[[ DATASET EXTRACT, beginning ]]

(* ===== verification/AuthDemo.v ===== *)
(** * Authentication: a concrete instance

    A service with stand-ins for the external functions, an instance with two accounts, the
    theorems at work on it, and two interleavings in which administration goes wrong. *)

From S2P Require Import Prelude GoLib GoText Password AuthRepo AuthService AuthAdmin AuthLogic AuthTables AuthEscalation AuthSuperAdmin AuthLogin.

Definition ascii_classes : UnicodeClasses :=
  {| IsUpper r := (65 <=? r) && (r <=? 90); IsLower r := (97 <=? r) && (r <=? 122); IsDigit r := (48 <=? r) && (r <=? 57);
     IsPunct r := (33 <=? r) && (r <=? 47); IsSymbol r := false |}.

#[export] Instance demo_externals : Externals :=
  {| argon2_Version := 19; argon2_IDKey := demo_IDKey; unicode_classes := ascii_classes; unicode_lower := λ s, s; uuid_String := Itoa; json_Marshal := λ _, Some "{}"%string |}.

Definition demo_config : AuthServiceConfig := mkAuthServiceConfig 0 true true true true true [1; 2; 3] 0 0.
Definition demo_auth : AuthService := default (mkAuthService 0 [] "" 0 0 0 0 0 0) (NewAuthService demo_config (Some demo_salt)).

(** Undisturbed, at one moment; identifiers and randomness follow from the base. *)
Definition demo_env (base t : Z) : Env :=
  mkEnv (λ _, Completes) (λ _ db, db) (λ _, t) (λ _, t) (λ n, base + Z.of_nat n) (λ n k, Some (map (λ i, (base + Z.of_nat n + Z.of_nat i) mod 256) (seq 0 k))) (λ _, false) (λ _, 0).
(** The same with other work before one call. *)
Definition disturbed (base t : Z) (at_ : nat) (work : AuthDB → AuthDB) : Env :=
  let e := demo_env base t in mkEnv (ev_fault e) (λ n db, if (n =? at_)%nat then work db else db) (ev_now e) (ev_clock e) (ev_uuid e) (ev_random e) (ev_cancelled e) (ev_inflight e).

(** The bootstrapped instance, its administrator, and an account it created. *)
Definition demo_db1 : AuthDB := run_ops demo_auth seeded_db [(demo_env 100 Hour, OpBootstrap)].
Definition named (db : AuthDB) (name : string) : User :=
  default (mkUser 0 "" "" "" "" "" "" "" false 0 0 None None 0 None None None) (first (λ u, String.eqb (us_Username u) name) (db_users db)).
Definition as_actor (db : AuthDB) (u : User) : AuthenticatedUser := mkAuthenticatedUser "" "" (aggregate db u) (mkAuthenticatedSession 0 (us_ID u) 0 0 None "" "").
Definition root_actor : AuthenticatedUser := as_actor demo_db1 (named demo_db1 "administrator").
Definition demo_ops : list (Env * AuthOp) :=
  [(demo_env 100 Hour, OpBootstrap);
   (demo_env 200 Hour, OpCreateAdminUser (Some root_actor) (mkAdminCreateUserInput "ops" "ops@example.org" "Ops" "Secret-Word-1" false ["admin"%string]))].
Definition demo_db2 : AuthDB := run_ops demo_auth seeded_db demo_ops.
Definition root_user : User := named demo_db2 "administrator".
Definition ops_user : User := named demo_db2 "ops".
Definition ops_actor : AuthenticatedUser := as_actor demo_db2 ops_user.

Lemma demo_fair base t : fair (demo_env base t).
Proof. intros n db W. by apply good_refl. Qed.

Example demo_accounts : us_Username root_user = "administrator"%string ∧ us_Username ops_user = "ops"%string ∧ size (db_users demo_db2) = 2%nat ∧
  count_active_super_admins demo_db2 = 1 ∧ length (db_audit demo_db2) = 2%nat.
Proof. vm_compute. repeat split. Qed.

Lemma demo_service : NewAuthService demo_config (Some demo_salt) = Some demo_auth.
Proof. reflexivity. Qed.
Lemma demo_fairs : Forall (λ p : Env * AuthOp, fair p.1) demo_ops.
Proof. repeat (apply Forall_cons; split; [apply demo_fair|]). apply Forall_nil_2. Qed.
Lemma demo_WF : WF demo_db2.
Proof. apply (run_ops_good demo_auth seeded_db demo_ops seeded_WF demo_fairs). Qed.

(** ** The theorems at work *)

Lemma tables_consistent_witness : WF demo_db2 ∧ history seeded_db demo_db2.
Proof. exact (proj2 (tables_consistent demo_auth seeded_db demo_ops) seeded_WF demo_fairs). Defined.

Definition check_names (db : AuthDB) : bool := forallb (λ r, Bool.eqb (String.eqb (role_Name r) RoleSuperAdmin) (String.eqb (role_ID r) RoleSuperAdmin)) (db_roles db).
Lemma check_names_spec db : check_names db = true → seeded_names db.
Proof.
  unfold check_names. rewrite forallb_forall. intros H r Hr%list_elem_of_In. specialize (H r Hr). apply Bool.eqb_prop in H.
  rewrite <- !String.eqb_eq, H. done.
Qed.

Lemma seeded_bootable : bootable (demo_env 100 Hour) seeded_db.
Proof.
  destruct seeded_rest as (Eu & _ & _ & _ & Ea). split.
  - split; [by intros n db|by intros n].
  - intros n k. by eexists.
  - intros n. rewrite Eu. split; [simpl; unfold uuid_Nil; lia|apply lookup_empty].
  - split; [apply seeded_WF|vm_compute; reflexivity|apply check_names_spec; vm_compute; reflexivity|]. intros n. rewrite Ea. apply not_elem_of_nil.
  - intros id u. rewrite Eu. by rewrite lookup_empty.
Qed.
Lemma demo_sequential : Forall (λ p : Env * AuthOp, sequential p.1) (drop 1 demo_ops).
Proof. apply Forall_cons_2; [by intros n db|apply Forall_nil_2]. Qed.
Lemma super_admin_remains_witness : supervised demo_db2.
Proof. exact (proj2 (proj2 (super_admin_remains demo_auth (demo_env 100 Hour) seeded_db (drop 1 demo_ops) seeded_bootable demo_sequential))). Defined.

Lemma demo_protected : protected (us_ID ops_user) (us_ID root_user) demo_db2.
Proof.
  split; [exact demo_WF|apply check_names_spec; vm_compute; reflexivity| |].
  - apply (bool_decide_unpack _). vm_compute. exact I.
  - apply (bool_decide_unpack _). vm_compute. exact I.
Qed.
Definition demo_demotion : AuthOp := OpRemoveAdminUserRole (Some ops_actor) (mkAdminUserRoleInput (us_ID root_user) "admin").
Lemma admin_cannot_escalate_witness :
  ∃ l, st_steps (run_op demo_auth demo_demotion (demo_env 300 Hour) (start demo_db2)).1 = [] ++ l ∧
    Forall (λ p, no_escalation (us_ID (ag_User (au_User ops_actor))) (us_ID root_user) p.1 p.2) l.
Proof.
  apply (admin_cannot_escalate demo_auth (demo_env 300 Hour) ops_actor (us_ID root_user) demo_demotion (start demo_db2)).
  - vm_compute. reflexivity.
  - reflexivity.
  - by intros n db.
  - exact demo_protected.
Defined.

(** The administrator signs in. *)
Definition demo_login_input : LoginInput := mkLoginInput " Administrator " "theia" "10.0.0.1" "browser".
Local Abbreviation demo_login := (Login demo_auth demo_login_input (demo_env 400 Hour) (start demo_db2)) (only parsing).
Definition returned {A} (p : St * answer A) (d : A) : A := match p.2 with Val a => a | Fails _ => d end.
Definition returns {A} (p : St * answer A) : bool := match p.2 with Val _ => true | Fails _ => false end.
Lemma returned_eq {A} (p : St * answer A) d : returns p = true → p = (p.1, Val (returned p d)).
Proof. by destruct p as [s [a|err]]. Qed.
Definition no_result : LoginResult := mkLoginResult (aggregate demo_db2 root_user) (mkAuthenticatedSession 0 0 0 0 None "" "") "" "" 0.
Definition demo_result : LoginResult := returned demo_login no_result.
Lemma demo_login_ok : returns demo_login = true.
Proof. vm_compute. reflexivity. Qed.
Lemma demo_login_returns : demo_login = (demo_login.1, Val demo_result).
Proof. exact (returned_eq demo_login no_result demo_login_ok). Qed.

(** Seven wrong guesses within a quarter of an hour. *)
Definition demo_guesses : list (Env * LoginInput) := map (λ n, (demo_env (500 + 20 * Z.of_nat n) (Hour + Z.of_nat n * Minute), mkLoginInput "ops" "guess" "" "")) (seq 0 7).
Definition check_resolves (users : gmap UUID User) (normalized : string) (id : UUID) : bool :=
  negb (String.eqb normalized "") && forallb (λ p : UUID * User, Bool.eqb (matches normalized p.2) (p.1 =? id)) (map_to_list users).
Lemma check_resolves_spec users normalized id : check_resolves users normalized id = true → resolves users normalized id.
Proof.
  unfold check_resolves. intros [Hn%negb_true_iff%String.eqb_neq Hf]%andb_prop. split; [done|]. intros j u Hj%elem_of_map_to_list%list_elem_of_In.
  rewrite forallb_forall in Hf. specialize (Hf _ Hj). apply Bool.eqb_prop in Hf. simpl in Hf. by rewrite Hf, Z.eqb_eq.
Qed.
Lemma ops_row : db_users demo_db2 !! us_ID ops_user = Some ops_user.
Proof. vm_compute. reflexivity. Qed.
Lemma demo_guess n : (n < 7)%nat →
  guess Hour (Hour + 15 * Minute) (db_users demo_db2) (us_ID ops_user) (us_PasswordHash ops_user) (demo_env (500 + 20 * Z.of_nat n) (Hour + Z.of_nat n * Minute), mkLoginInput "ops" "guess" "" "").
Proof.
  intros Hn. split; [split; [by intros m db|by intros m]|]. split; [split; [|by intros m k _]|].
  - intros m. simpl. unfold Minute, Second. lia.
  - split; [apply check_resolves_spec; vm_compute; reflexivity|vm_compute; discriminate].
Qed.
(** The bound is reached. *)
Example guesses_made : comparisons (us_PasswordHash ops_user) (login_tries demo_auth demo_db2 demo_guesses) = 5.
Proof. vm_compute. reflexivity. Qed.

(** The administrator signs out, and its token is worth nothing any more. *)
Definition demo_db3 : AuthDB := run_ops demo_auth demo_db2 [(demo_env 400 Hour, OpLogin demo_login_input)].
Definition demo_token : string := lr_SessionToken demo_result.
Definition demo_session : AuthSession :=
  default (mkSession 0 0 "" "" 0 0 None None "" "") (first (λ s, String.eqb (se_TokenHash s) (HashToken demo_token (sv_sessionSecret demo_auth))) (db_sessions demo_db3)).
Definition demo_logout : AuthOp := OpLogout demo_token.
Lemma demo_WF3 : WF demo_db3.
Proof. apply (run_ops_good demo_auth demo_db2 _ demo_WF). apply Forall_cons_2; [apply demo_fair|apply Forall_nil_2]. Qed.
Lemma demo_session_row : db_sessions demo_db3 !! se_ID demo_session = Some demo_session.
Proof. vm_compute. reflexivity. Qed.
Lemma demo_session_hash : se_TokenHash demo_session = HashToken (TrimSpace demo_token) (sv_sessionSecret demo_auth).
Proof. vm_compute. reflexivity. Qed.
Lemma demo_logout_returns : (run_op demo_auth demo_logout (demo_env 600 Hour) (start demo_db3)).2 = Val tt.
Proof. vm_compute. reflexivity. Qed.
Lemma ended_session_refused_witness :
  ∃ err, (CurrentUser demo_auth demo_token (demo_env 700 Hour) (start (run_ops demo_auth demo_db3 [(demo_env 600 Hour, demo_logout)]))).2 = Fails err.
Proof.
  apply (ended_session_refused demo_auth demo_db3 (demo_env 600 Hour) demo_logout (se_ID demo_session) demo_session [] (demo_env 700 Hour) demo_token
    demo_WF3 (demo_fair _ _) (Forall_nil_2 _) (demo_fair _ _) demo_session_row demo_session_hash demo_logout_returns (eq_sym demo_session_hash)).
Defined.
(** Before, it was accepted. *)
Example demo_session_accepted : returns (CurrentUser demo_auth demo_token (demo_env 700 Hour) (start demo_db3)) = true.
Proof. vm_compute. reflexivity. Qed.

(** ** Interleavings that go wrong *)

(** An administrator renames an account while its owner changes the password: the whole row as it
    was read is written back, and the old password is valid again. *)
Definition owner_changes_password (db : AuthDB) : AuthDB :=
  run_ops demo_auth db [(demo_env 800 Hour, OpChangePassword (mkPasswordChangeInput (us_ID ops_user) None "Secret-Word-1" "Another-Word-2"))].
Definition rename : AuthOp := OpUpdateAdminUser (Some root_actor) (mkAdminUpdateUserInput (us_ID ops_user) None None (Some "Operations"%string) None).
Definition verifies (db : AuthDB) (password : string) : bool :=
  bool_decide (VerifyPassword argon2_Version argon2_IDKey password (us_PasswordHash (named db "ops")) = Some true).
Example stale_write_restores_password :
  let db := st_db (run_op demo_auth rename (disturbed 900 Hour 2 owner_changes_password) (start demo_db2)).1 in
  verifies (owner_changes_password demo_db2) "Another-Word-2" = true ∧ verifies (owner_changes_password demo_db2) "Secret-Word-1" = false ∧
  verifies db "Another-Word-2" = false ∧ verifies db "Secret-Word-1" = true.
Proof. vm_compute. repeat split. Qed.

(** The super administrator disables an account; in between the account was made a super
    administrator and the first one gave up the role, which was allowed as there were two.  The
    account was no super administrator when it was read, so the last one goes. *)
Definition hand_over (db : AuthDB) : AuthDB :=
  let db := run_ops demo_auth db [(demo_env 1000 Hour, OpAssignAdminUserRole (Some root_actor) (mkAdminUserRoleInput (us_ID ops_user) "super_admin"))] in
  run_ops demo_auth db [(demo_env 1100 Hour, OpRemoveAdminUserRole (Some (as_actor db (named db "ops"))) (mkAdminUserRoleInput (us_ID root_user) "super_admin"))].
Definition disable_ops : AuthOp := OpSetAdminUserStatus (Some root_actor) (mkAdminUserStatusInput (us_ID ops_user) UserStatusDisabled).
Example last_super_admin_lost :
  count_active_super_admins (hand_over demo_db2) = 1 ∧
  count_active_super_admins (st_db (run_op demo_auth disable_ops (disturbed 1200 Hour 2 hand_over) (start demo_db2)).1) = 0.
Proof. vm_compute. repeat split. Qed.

[[ DATASET EXTRACT, end ]]
[[ DATASET EXTRACT, beginning ]]

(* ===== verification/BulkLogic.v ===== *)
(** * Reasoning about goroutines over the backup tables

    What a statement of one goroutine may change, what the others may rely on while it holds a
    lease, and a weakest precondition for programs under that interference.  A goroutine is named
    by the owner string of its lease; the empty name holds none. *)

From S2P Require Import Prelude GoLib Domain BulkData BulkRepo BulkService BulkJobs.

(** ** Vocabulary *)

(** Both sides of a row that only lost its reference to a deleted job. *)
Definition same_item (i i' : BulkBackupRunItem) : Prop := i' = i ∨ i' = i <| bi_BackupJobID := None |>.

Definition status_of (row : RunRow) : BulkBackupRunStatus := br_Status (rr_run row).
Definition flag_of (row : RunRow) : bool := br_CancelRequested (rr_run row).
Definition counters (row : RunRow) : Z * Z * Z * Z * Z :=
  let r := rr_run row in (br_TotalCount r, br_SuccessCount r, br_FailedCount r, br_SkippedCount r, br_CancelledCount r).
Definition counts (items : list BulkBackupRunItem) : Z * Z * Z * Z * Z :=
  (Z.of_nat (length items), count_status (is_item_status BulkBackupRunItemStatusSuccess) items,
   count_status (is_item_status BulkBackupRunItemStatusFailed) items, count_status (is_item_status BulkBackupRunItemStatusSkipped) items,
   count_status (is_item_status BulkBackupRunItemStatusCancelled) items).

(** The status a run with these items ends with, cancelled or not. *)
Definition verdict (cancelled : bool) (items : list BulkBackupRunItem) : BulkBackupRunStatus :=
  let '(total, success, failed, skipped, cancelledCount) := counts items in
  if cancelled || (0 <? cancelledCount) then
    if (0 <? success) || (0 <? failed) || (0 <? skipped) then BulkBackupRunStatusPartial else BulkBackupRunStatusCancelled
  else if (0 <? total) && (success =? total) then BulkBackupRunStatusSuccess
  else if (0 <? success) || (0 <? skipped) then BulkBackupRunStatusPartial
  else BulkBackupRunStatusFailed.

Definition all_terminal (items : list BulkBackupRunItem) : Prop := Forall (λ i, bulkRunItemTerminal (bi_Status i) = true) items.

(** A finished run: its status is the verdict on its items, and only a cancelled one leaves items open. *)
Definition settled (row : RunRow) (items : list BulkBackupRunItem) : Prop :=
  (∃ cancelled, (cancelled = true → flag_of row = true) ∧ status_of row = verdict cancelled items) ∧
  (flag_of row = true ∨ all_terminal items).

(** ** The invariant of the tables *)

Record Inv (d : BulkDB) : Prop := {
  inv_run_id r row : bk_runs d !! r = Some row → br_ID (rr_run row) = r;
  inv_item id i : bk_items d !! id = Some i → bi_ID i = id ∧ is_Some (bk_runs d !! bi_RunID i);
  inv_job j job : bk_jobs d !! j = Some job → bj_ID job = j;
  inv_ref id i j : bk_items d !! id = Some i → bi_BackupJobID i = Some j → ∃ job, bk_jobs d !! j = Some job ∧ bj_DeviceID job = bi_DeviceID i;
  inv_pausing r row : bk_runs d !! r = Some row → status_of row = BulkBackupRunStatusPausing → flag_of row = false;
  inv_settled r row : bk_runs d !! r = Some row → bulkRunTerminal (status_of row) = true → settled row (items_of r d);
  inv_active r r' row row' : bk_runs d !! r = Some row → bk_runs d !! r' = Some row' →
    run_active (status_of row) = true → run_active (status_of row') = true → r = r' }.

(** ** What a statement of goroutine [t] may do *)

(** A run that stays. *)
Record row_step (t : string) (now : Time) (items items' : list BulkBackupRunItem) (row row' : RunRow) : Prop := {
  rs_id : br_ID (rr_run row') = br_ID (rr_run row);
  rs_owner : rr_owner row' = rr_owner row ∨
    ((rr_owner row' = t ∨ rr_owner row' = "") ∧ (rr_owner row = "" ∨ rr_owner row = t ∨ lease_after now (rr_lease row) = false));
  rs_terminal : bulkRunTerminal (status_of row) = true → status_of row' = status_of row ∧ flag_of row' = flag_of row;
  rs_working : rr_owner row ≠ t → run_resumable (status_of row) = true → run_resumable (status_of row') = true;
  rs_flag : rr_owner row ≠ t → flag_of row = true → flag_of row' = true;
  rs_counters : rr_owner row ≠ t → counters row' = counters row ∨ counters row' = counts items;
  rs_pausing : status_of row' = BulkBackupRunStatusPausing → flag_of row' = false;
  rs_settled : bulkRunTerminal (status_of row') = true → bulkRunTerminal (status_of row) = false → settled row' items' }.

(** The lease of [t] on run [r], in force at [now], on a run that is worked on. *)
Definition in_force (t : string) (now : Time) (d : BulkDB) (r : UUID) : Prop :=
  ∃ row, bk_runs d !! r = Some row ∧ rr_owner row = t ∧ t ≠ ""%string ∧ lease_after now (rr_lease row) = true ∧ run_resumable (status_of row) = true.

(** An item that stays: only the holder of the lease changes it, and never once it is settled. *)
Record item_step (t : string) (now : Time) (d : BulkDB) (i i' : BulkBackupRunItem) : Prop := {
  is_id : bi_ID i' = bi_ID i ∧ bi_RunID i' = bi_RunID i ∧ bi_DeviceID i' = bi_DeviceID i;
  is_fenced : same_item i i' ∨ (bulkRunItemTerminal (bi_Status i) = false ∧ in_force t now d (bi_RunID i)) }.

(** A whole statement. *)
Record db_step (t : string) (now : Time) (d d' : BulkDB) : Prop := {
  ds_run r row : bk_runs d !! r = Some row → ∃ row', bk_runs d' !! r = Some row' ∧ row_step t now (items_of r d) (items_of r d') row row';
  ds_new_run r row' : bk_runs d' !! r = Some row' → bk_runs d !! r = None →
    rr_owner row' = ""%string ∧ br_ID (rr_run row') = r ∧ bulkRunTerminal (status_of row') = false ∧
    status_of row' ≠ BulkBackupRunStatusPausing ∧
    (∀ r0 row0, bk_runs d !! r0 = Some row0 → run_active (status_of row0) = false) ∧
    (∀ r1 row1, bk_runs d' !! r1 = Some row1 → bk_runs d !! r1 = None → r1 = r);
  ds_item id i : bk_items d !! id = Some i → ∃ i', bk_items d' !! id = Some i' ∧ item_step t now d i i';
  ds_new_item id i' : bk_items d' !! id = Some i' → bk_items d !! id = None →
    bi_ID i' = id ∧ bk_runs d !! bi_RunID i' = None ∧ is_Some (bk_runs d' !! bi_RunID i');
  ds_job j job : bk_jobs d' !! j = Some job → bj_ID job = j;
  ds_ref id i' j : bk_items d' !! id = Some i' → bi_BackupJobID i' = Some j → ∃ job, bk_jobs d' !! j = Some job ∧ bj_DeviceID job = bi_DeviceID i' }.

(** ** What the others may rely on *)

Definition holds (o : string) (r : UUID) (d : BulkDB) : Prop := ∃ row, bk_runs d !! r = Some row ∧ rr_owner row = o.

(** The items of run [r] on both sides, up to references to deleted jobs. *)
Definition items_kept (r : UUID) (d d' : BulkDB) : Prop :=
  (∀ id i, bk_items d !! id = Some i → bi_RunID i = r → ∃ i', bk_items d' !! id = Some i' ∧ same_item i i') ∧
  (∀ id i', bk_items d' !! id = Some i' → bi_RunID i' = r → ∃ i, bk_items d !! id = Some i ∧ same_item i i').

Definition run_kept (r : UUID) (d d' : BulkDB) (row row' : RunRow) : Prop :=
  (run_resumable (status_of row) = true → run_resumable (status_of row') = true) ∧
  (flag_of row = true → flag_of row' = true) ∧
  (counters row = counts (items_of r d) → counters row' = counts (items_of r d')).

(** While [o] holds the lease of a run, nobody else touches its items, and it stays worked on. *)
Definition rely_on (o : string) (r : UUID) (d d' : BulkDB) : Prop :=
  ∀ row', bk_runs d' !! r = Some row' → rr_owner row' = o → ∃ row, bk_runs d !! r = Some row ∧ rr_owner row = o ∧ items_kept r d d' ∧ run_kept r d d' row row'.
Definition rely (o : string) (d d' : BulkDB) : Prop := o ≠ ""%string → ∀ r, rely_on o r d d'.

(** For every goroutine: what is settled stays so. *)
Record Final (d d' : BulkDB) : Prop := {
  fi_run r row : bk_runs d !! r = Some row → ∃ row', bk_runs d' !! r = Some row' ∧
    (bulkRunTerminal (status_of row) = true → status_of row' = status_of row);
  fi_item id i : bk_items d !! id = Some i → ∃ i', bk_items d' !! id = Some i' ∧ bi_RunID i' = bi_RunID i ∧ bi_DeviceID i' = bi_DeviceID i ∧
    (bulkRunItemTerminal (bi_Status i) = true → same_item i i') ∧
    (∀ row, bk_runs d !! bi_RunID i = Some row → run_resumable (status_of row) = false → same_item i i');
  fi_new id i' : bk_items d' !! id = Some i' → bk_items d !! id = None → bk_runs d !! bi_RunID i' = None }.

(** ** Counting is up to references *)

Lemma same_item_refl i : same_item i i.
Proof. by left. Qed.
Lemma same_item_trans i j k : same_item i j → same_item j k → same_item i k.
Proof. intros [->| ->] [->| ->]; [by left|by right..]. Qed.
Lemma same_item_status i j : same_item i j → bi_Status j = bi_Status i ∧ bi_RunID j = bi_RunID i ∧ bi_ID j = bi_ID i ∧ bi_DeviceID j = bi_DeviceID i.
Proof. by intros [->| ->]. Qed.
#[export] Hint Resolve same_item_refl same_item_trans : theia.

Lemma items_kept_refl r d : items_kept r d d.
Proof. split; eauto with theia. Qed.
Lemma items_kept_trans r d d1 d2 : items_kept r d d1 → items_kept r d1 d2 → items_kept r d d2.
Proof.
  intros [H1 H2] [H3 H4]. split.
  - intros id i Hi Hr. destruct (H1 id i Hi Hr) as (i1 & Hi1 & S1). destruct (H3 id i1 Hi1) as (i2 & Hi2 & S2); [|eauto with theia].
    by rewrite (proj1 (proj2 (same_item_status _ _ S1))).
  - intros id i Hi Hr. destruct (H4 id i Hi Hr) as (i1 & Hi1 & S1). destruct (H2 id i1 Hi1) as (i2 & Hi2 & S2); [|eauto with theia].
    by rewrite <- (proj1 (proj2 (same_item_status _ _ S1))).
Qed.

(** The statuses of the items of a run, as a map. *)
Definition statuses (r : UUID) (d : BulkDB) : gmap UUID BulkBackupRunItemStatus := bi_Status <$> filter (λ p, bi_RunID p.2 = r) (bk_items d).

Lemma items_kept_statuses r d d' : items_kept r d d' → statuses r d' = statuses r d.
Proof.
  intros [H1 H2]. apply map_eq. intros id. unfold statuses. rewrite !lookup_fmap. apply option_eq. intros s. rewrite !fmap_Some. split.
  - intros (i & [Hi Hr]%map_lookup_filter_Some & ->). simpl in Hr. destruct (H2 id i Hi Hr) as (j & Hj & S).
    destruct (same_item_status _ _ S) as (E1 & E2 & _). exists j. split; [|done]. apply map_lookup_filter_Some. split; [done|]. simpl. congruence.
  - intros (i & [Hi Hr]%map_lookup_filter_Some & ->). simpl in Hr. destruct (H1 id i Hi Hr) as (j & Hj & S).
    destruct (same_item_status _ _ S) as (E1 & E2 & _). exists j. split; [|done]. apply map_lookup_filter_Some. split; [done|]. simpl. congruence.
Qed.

[[ DATASET EXTRACT, end ]]

ABOUT THIS TASK:
Show each line of the records above containing "mkAuthenticatedSession".

RESPONSE TO THIS TASK:
Definition as_actor (db : AuthDB) (u : User) : AuthenticatedUser := mkAuthenticatedUser "" "" (aggregate db u) (mkAuthenticatedSession 0 (us_ID u) 0 0 None "" "").
Definition no_result : LoginResult := mkLoginResult (aggregate demo_db2 root_user) (mkAuthenticatedSession 0 0 0 0 None "" "") "" "" 0.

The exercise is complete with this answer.